#' Interactively provide translations for a package's messages
#'
#' @description
#' This function handles the "grunt work" of building and updating translation
#' libraries. In addition to providing a friendly interface for supplying
#' translations, some internal logic is built to help make your package more
#' translation-friendly.
#'
#' To get started, the package developer should run `translate_package()` on
#' your package's source to produce a template `.pot` file (or files, if your
#' package has both R and C/C++ messages to translated), e.g.
#'
#' To add translations in your desired language, include the target language:
#' in the `translate_package(languages = "es")` call.
#'
#' @section Phases:
#' `translate_package()` goes through roughly three "phases" of translation.
#'
#' 1. Setup -- `dir` is checked for existing translations
#' (toggling between "update" and "new" modes), and R files are parsed and
#' combed for user-facing messages.
#'
#' 2. Diagnostics: see the Diagnostics section below.

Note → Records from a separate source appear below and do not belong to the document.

(** * Citation and bibliography resolution ([src/scripts/citations.py])

    A shallow embedding of the citation pipeline of the digital-monography
    tool chain: the document tree of [bs4], the decoded citation groups,
    the calls into the [citeproc] style engine, and the in-place rewrite
    of the document.  The Python functions are written in a small
    state-and-exception monad whose state holds the one mutable object the
    code shares between its functions, the soup. *)

From Stdlib Require Import String Ascii List Arith ZArith Lia Bool.
From Stdlib Require Import Floats.SpecFloat DecimalString.
Import ListNotations.
Open Scope string_scope.
Open Scope list_scope.

Set Implicit Arguments.
#[local] Set Warnings "-register-all".

(** ** Python exceptions and results *)

Inductive exn : Type :=
| KeyError (key : string)
| IndexError
| TypeError
| AttributeError (attr : string)
| ValueError (msg : string)
| OtherError (cls msg : string).

Inductive result (A : Type) : Type :=
| Ok (a : A)
| Raise (e : exn).
Arguments Ok {A} a.
Arguments Raise {A} e.

Definition is_ok {A} (r : result A) : bool :=
  match r with Ok _ => true | Raise _ => false end.

(** [d[k]] on a dict with string keys *)
Fixpoint dict_get {V} (k : string) (d : list (string * V)) : result V :=
  match d with
  | [] => Raise (KeyError k)
  | (k', v) :: r => if String.eqb k k' then Ok v else dict_get k r
  end.

(** [l[i]] for an index that is not negative *)
Definition list_get {V} (l : list V) (i : nat) : result V :=
  match nth_error l i with
  | Some v => Ok v
  | None => Raise IndexError
  end.

Definition rbind {A B} (r : result A) (k : A -> result B) : result B :=
  match r with
  | Ok a => k a
  | Raise e => Raise e
  end.

Notation "x <~ c ;; k" := (rbind c (fun x => k))
  (at level 61, c at next level, right associativity).

(** A loop that builds a list with [append], one fallible step per element. *)
Fixpoint for_append {A B} (f : A -> result B) (l : list A) (acc : list B)
  : result (list B) :=
  match l with
  | [] => Ok acc
  | x :: r => y <~ f x ;; for_append f r (acc ++ [y])
  end.

(** ** Strings *)

Module Str.

(** [s[n:]] *)
Fixpoint drop (n : nat) (s : string) : string :=
  match n, s with
  | O, _ => s
  | S _, EmptyString => EmptyString
  | S n', String _ s' => drop n' s'
  end.

(** [s.startswith(p)] *)
Definition startswith (s p : string) : bool := String.prefix p s.

End Str.

(** ** The document tree of bs4 *)

Module Bs4.

(** An attribute value: a string, or a list of strings for the
    multi-valued attributes ([class]) of the HTML tree builders. *)
Inductive attr_value : Type :=
| AttrStr (s : string)
| AttrList (l : list string).

Definition attrs_t := list (string * attr_value).

(** What a caller may hand to a parameter that bs4 stores as it is. *)
Inductive pyarg : Type :=
| PyStr (s : string)
| PyDict (d : attrs_t).

Inductive node : Type :=
| NavigableString (text : string)
| Tag (name : string) (namespace : option pyarg) (attrs : attrs_t)
      (contents : list node).

(** The [BeautifulSoup] object, given by the contents of its root. *)
Definition BeautifulSoup := list node.

(** The position of an element: child indices from the root. *)
Definition path := list nat.

Section NodeInd.
Variable P : node -> Prop.
Hypothesis HStr : forall s, P (NavigableString s).
Hypothesis HTag : forall name ns attrs cs,
      Forall P cs -> P (Tag name ns attrs cs).

Fixpoint node_ind' (n : node) : P n :=
    match n with
    | NavigableString s => HStr s
    | Tag name ns attrs cs =>
        HTag name ns attrs
             ((fix all (l : list node) : Forall P l :=
                 match l with
                 | [] => Forall_nil P
                 | c :: r => Forall_cons c (node_ind' c) (all r)
                 end) cs)
    end.
End NodeInd.

Definition under (i : nat) (e : path * node) : path * node :=
  (i :: fst e, snd e).

(** All elements below a node, in document order (depth first, parents
    before children), each with its position relative to the node. *)
Fixpoint descendants (n : node) : list (path * node) :=
  match n with
  | NavigableString _ => []
  | Tag _ _ _ cs =>
      (fix go (i : nat) (l : list node) {struct l} : list (path * node) :=
         match l with
         | [] => []
         | c :: r => ([i], c) :: map (under i) (descendants c) ++ go (S i) r
         end) 0 cs
  end.

Fixpoint descendants_from (i : nat) (l : list node) : list (path * node) :=
  match l with
  | [] => []
  | c :: r =>
      ([i], c) :: map (under i) (descendants c) ++ descendants_from (S i) r
  end.

Definition contents_of (n : node) : list node :=
  match n with
  | NavigableString _ => []
  | Tag _ _ _ cs => cs
  end.

Definition attrs_of (n : node) : attrs_t :=
  match n with
  | NavigableString _ => []
  | Tag _ _ attrs _ => attrs
  end.

(** How [find_all] matches one attribute against a string: a string
    value must be equal to it, a list value must hold it. *)
Definition attr_matches (v : attr_value) (want : string) : bool :=
  match v with
  | AttrStr s => String.eqb s want
  | AttrList l => existsb (fun s => String.eqb s want) l
  end.

Definition tag_matches (name : string) (filter : list (string * string))
           (n : node) : bool :=
  match n with
  | NavigableString _ => false
  | Tag name' _ attrs _ =>
      String.eqb name' name
      && forallb (fun kv => match dict_get (fst kv) attrs with
                            | Ok v => attr_matches v (snd kv)
                            | Raise _ => false
                            end) filter
  end.

(** [soup.find_all(name, attrs)]: the matching elements in document
    order.  A result keeps the element's position; the attributes of an
    element are never changed by this code, so the element as found
    stands for the live object when its attributes are read. *)
Definition find_all (soup : BeautifulSoup) (name : string)
           (filter : list (string * string)) : list (path * node) :=
  List.filter (fun e => tag_matches name filter (snd e))
              (descendants_from 0 soup).

(** [soup.new_tag(name, namespace=None, nsprefix=None, attrs={})]: the
    second positional parameter is the namespace. *)
Definition new_tag (name : string) (namespace : option pyarg)
           (attrs : attrs_t) : node :=
  Tag name namespace attrs [].

(** [tag.string = s] *)
Definition set_string (n : node) (s : string) : node :=
  match n with
  | NavigableString _ => NavigableString s
  | Tag name ns attrs _ => Tag name ns attrs [NavigableString s]
  end.

(** [tag.append(child)] *)
Definition append (n child : node) : node :=
  match n with
  | NavigableString _ => n
  | Tag name ns attrs cs => Tag name ns attrs (cs ++ [child])
  end.

Fixpoint list_update {A} (i : nat) (f : A -> A) (l : list A) : list A :=
  match l, i with
  | [], _ => []
  | x :: r, O => f x :: r
  | x :: r, S i' => x :: list_update i' f r
  end.

Definition with_contents (f : list node -> list node) (n : node) : node :=
  match n with
  | NavigableString _ => n
  | Tag name ns attrs cs => Tag name ns attrs (f cs)
  end.

Fixpoint get_at (p : path) (l : list node) : option node :=
  match p with
  | [] => None
  | i :: p' =>
      match nth_error l i with
      | None => None
      | Some n =>
          match p' with
          | [] => Some n
          | _ :: _ => get_at p' (contents_of n)
          end
      end
  end.

(** The tree with the element at position [p] exchanged for [new]. *)
Fixpoint replace_at (p : path) (new : node) (l : list node) : list node :=
  match p with
  | [] => l
  | i :: p' =>
      match p' with
      | [] => list_update i (fun _ => new) l
      | _ :: _ => list_update i (with_contents (replace_at p' new)) l
      end
  end.

(** [strict_prefix p q]: [p] is a proper ancestor position of [q]. *)
Fixpoint strict_prefix (p q : path) : bool :=
  match p, q with
  | [], [] => false
  | [], _ :: _ => true
  | _ :: _, [] => false
  | i :: p', j :: q' => Nat.eqb i j && strict_prefix p' q'
  end.

End Bs4.

Import Bs4.

(** ** The Python values the pipeline handles *)

(** What [json.loads] returns.  The classes [CitationItem],
    [CitationItemProps] and [Citation] of the source are [TypedDict]
    annotations: nothing checks them when the code runs, so a decoded
    citation group is whatever value its payload holds.  A dict is given
    by its items in their order; its keys differ from one another. *)
Inductive json : Type :=
| JNull
| JBool (b : bool)
| JInt (z : Z)
| JFloat (f : spec_float)
| JStr (s : string)
| JList (l : list json)
| JDict (d : list (string * json)).

(** [v[k]] for a string [k]: a dict has the key or raises [KeyError], and
    no other value takes a string as an index. *)
Definition getitem (v : json) (k : string) : result json :=
  match v with
  | JDict d => dict_get k d
  | _ => Raise TypeError
  end.

(** What [for x in v] goes through: the elements of a list, the keys of a
    dict, the characters of a string; no other value is iterable. *)
Definition iterate (v : json) : result (list json) :=
  match v with
  | JList l => Ok l
  | JDict d => Ok (map (fun kv => JStr (fst kv)) d)
  | JStr s => Ok (map (fun c => JStr (String c "")) (list_ascii_of_string s))
  | _ => Raise TypeError
  end.

(** What the model takes from Python and from bs4 as it finds them. *)
Class PyRuntime : Type := {
  (** [str(v)] for a value that is no [str] *)
  repr : json -> string;
  (** [s.lower()] *)
  lower : string -> string;
  (** what [tag.string = v] makes of a value that is no [str]: the text
      that the tag then holds, or what bs4 raises.  The releases of bs4
      differ in this: the setter of 4.12 appends [v.__class__(v)] to the
      tag, which raises for every value of JSON that is no string, where
      later ones append [NavigableString(v)]. *)
  string_setter : json -> result string
}.

(** [str(v)] *)
Definition str {R : PyRuntime} (v : json) : string :=
  match v with
  | JStr s => s
  | _ => repr v
  end.

(** The objects of [citeproc.CitationItem] and [citeproc.Citation], by
    the attributes [key] and [cites]. *)
Record CpCitationItem : Type := MkCpCitationItem { key : string }.
Record CpCitation : Type := MkCpCitation { cites : list CpCitationItem }.

Section Model.
Context {R : PyRuntime}.

(** [citeproc.CitationItem(key)]: the object keeps [key.lower()]. *)
Definition CitationItem (key : string) : CpCitationItem :=
  MkCpCitationItem (lower key).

Any
#' diagnostic detecting "unhealthy" messages will result in a yes/no prompt to
#' exit translation to address the issues before continuing.
#'
#' 3. Translation. All of the messages found in phase one are iterated over --
#' the user is shown a message in English and prompted for the translation
#' in the target language. This process is repeated for each domain
#' in `languages`.
#'
#' An attempt is made to provide hints for some translations that require
#' special care (e.g. that have escape sequences or use templates). For
#' templated messages (e.g., that use `%s`), the user-provided message
#' must match the templates of the English message. The templates *don't*
#' have to be in the same order -- R understands template reordering, e.g.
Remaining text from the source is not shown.